Wednesday 9 May 2012

The Immortal Rules by Julie Kagawa

The Immortal Rules by Julie Kagawa grew on me as I read. It started well, but I couldn’t help but feel knowing the premise, as described in the blurb, detracted from the surprise of events near the start. However, this feeling quickly passed and by the time I finished, my overwhelming reaction was AWESOME.

The setting for The Immortal Rules reminded me of a cross between I Am Legend and the alternate Buffy universe ruled by vampires. In The Immortal Rules, Vampires have always existed on the fringes of human society but when a plague threatens to wipe out humanity, they step in and take measures to preserve their food source. The resultant norm has the main character, Allison, living in a city where humans are branded and required to submit to blood “donations” regularly. Infected rabids are kept out by the city wall. Rabids are the result of the plague and are something like zombies with some vampiric elements. Compare with the reanimated dead vampires vs the live undead vampires in I Am Legend.

The start of the book feels like a YA dystopia more than anything else. If I hadn’t read the blurb, I would have expected the standard dystopian arc of: 1. identify societal issues 2. revolution! However, that isn’t where the story goes, at least not in any conventional sense. If I’ve whet your appetite and you haven’t yet read a blurb for this book, you could do worse than to stop reading this review now and go pick up a copy. If you don’t mind not being surprised for a development near the start (or you’ve already read the blurb), then keep reading.

Instead of the story taking place in Allison’s home city as she overthrows the vampires or something like that, disaster strikes and Allison finds herself turned into the very thing she despises; a vampire. The story then goes off in another direction as she is forced to deal with being a monster and loosing everything from her human life. And forced to deal with how humans now see her, judging her based on what she is not who she is, despite any intentions she might have.

She’s a pretty independent, competent and compassionate character that I very much enjoyed reading. The secondary characters all complement her well. I like that Kagawa included annoying characters to antagonise Allison semi-benignly (as in, not just actual ‘bad guys’) and rub the reader up the wrong way. People fearing/hating her when they learn she’s a vampire is a prime example, but there were also personality clashes between Allison and other characters which added depth to the story.

It’s been a while since I’ve read a novel from a vampire’s first person perspective (unless you count the last part of the Twilight saga, which I don’t). Possibly not since Anne Rice. It was also a nice change to read about a female main character struggling with being a vampire and what that might mean for relationships (although any romantic aspects don’t dominate the story) rather than having the genders swapped as seems to be more common. Another nice thing was a lack of white-washing in this novel. Despite being set in the former US, Allison is of Japanese descent, other prominent characters are brown and black and there is, generally, a mix. Really the only white-washing is the cover because that girl is not Japanese.

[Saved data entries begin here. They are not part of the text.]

(* ===== verification/WorkspaceImports.v ===== *)
(** * Workspace: replacing a project's content

    [replace_project_content] inside the import transaction, as a step: the
    old documents go with their streams, and the new content starts a new
    content epoch. *)
From S2P Require Import Prelude Store Text Paths AccessModel AccessGrants AccessSystem.
From S2P Require Import WorkspaceModel WorkspaceStatements WorkspaceFiles.
From S2P Require Import WorkspaceProjects Collaboration WorkspaceSystem WorkspaceFrames.
From S2P Require Import WorkspaceEffects WorkspaceSteps.

Open Scope Z_scope.

Section imports.
Context `{YrsLaws}.

(** No stream of the project is left. *)
Definition emptied (q : uuid) (db : WorkspaceDB) : Prop :=
  (∀ i u, collab_updates db !! i = Some u → cd_project (ur_stream u) ≠ q)
  ∧ (∀ k r, collab_snapshots db !! k = Some r → k.1.1 ≠ q).

(** The content of [q] is being replaced. *)
Record replacing (q : uuid) (db db' : WorkspaceDB) : Prop := MkReplacing {
  rp_elsewhere : elsewhere q db db';
  rp_access : access db' = access db;
  rp_streams : StreamInv db →
    StreamInv db' ∧ emptied q db' ∧ ∀ c, cd_project c ≠ q → same_stream c db db';
}.

Lemma replacing_start q db db0 :
  leaves_documents q db db0 → replacing q db (delete_project_documents q db0).
Proof.
  intros [[He Hr Ha] Hn]. split; [|done|].
  - etrans; [exact He|]. apply delete_documents_within. by intros k d ?%bool_decide_eq_true.
  - intros HI. destruct (gentle_kept _ _ (neutral_gentle _ _ Hn) HI) as [HI0 _].
    destruct (delete_documents_kept (λ _ d, bool_decide (d_project d = q)) db0 HI0) as [HI1 _].
    split; [done|]. split; [split|].
    + intros i u Hi Hq. destruct (si_updates _ HI1 i u Hi) as (_ & d & p & Hd & Hp & _).
      apply lookup_delete_rows_Some in Hd as [_ Hd%bool_decide_eq_false]. congruence.
    + intros k r Hk Hq. destruct (si_snapshots _ HI1 k r Hk) as (_ & d & p & Hd & Hp & _).
      apply lookup_delete_rows_Some in Hd as [_ Hd%bool_decide_eq_false]. simpl in Hp. congruence.
    + intros c Hc. destruct Hn as [(Eu & Es & _) _ _]. split.
      * intros i u <-. unfold delete_project_documents, delete_documents. cbn.
        rewrite lookup_delete_rows_Some, Eu. split; [by intros [? _]|]. intros Hi. split; [done|].
        rewrite <-Eu in Hi. destruct (si_updates _ HI0 i u Hi) as (_ & d & p & Hd & Hp & _).
        rewrite Hd. apply bool_decide_eq_false. congruence.
      * unfold stream_snapshot, delete_project_documents, delete_documents. cbn. rewrite Es. f_equal.
        apply option_eq. intros r. rewrite lookup_delete_rows_Some. split; [by intros [? _]|]. intros Hk.
        split; [done|]. rewrite <-Es in Hk.
        destruct (si_snapshots _ HI0 _ r Hk) as (_ & d & p & Hd & Hp & _). simpl in *.
        rewrite Hd. apply bool_decide_eq_false. congruence.
Qed.

Lemma replacing_gentle q db db1 db2 :
  replacing q db db1 → elsewhere q db1 db2 → access db2 = access db1 → gentle db1 db2 →
  replacing q db db2.
Proof.
  intros [He Ha Hs] He2 Ha2 Hg. split; [by etrans|congruence|].
  intros (HI1 & [Hu1 Hs1] & Hsame)%Hs. destruct (gentle_kept _ _ Hg HI1) as [HI2 _].
  destruct Hg as [(Eu & Es & _) _ _]. split; [done|]. split; [by split; rewrite ?Eu, ?Es|].
  intros c Hc. destruct (Hsame c Hc). split; [by rewrite Eu|]. unfold stream_snapshot in *. by rewrite Es.
Qed.
(* ===== verification/CollaborationReconcile.v ===== *)
(** * Collaboration: compaction and the operations on streams

    Compacting a stream keeps its document and makes the canonical text its
    text; the operations persist, bootstrap and reconcile, each as a step. *)
From S2P Require Import Prelude Store Text Paths AccessModel AccessGrants AccessSystem.
From S2P Require Import WorkspaceModel WorkspaceStatements WorkspaceFiles.
From S2P Require Import WorkspaceProjects Collaboration WorkspaceFrames.
From S2P Require Import WorkspaceEffects WorkspaceSteps CollaborationSteps.

Open Scope Z_scope.

Section reconcile.
Context `{YrsLaws} (s : schedule) (now : time) (update_retention : Z).

(** ** Projection to the canonical text *)

Record projected (c : CollaborationDocument) (content : text) (db db1 : WorkspaceDB) : Prop := MkProjected {
  pj_log : same_log db db1;
  pj_epochs : same_epochs db db1;
  pj_epoch : project_content_epoch (cd_project c) db = Some (cd_content_epoch c);
  pj_document : ∃ d d', documents db !! cd_document c = Some d ∧ d_project d = cd_project c
    ∧ d_collaboration_revision d = cd_collaboration_revision c
    ∧ documents db1 = <[cd_document c := d']> (documents db)
    ∧ d_project d' = d_project d ∧ d_path d' = d_path d
    ∧ d_collaboration_revision d' = d_collaboration_revision d ∧ d_content d' = content;
  pj_content : content_step (cd_project c) db db1;
}.

Lemma lock_epoch_current q e db :
  lock_project_content_epoch q e db = EpochCurrent ↔ project_content_epoch q db = Some e.
Proof.
  unfold lock_project_content_epoch. destruct (project_content_epoch q db) as [e'|]; [|done].
  destruct (Z.eqb_spec e' e); naive_solver.
Qed.

Lemma lock_epoch_not_current c db :
  lock_project_content_epoch (cd_project c) (cd_content_epoch c) db ≠ EpochCurrent → live c db = false.
Proof.
  rewrite lock_epoch_current. intros Hne. unfold live. by rewrite (bool_decide_eq_false_2 _ Hne), andb_false_r.
Qed.

Lemma project_collaboration_document_wp {R} (fail : sqlx_error → R) c content contributors E db n :
  (∀ e, E (fail e)) →
  wp (project_collaboration_document s now fail c content contributors) E (λ o db' _,
    match o with
    | Projected _ _ _ _ | Unchanged => projected c content db db'
    | ProjectionEpochChanged => db' = db ∧ live c db = false
    | ProjectionDocumentChanged => db' = db ∧ is_document c db = false
    end) db n.
Proof.
  intros HE. unfold project_collaboration_document. cbv zeta. apply wp_bind, wp_reads; [done|].
  destruct (lock_project_content_epoch _ _ _) eqn:Hep.
  2,3: apply wp_ret; split; [done|by apply (lock_epoch_not_current c); rewrite Hep].
  apply lock_epoch_current in Hep. apply wp_bind, wp_reads; [done|].
  destruct (find_by_identity _ _ _ db) as [d|] eqn:Hf.
  2:{ apply wp_ret. split; [done|]. unfold is_document. by rewrite Hf. }
  pose proof Hf as (Hd & Hq & Hrev)%find_by_identity_Some.
  destruct (text_eqb (d_content d) content) eqn:Heq.
  - apply text_eqb_true in Heq as <-. apply wp_ret. split; [done|done|done| |apply content_step_refl].
    exists d, d. split_and!; try done. by rewrite insert_id.
  - apply wp_bind, wp_exec; [done|]. unfold affecting, update_projected_content. rewrite Hf.
    intros r db1 [= <- <-]. set (d' := d <| d_content := _ |> <| d_updated_at := _ |> <| d_change_sequence := _ |>).
    set (db1 := db <| documents := _ |> <| next_change := _ |>).
    apply wp_bind. eapply wp_mono; [by apply record_collaborative_document_activity_wp|done|].
    intros [] db2 n2 [Hc Hb]. apply wp_ret. pose proof (calm_neutral _ _ _ Hc) as [(Lu & Ls & Ln) He2 Hd2].
    split; [by split_and!|done|done| |].
    + by exists d, d'.
    + eapply (dirtied_content_step _ db db1); [| | |by split].
      * apply put_document_within; [|done]. intros d0 Hd0. congruence.
      * intros e. by left.
      * intros _. apply steady_entry_present, put_document_steady. intros d0 Hd0. by simplify_eq.
Qed.

(** ** Compaction *)

Lemma upto_max c db i u :
  collab_updates db !! i = Some u → ur_stream u = c → i ≤ bs_upto_update_id (load_state c db).
Proof.
  intros Hi Hu. unfold load_state. cbn [bs_upto_update_id]. cbv zeta.
  destruct (decide (upto_update_id c db < i)) as [Hlt|Hge].
  - apply (last_key_max _ i u). by apply elem_of_updates_after.
  - destruct (last _) as [j|] eqn:Hl; simpl; [|lia].
    apply last_Some_elem_of in Hl. apply list_elem_of_fmap in Hl as ([j' v] & -> & Hj).
    apply elem_of_updates_after in Hj as (_ & _ & ?). simpl. lia.
Qed.

Lemma upto_bounds c db :
  StreamInv db → upto_update_id c db ≤ bs_upto_update_id (load_state c db) < next_update db.
Proof.
  intros HI. unfold load_state. cbn [bs_upto_update_id]. cbv zeta. pose proof (upto_next c db HI).
  destruct (last _) as [j|] eqn:Hl; simpl; [|lia].
  apply last_Some_elem_of in Hl. apply list_elem_of_fmap in Hl as ([j' v] & -> & Hj).
  apply elem_of_updates_after in Hj as (Hj & _ & ?). simpl. destruct (si_updates _ HI _ _ Hj). lia.
Qed.

Lemma upto_nonneg c db : StreamInv db → 0 ≤ upto_update_id c db.
Proof.
  intros HI. unfold upto_update_id, stream_snapshot.
  destruct (collab_snapshots db !! stream_key c) as [r|] eqn:Hk; simpl; [|lia].
  destruct (_ =? _); simpl; [|lia]. destruct (si_snapshots _ HI _ _ Hk). lia.
Qed.

(** A stored snapshot of the document belongs to the current epoch. *)
Lemma snapshot_current c db r :
  StreamInv db → project_content_epoch (cd_project c) db = Some (cd_content_epoch c) →
  collab_snapshots db !! stream_key c = Some r → sr_content_epoch r = cd_content_epoch c.
Proof.
  intros HI Hep Hk. destruct (si_snapshots _ HI _ _ Hk) as (_ & d & p & _ & _ & _ & Hp & He).
  simpl in *. unfold project_content_epoch in Hep. rewrite Hp in Hep. simpl in Hep. congruence.
Qed.

Lemma upsert_snapshot_spec c upto payload db db' :
  upsert_snapshot now c upto payload db = Ok ((), db') →
  snapshot_accepts (collab_snapshots db !! stream_key c) (cd_content_epoch c) upto = true →
  db' = db <| collab_snapshots := <[stream_key c := MkSnapshotRow upto payload now (cd_content_epoch c)]>
                                    (collab_snapshots db) |>.
Proof. unfold upsert_snapshot. intros Hu Ha. rewrite Ha in Hu. repeat case_match; try done. by injection Hu. Qed.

Structurally, this did not end up reading like a conventional YA novel, despite starting like one. First, it’s longer — just over 500 printed pages — and it’s in four parts which have pretty distinct minor story arcs of their own. The overall arc is her journey and isn’t event-centred (not the revolution kind of event, anyway). Stylistically it felt like a fantasy novel that happened to have teenagers and vampires and so forth rather than a YA vampire novel. I think that reflects a difference in style to other (much shorter!) YA vampire or dystopian novels I’ve read recently. (They’ve all been and felt like quick reads, which this was not.) While it’s a book 1, I expect the subsequent books to continue in more of a fantasy style than a YA dystopia trilogy style.

The other thing I really enjoyed was the cinematic quality of many of the scenes. The descriptions were vivid, especially the action scenes, without dragging out. That and the nature of the setting and story made me feel like this story would work really well on the screen. Maybe as a TV series, since it’s too long for a movie. It would be awesome.

I highly recommend The Immortal Rules to anyone with even a passing interest vampires, fantasy or YA. I think this is a book that will appeal to a fairly broad audience. I will definitely be reading the next book when it becomes available.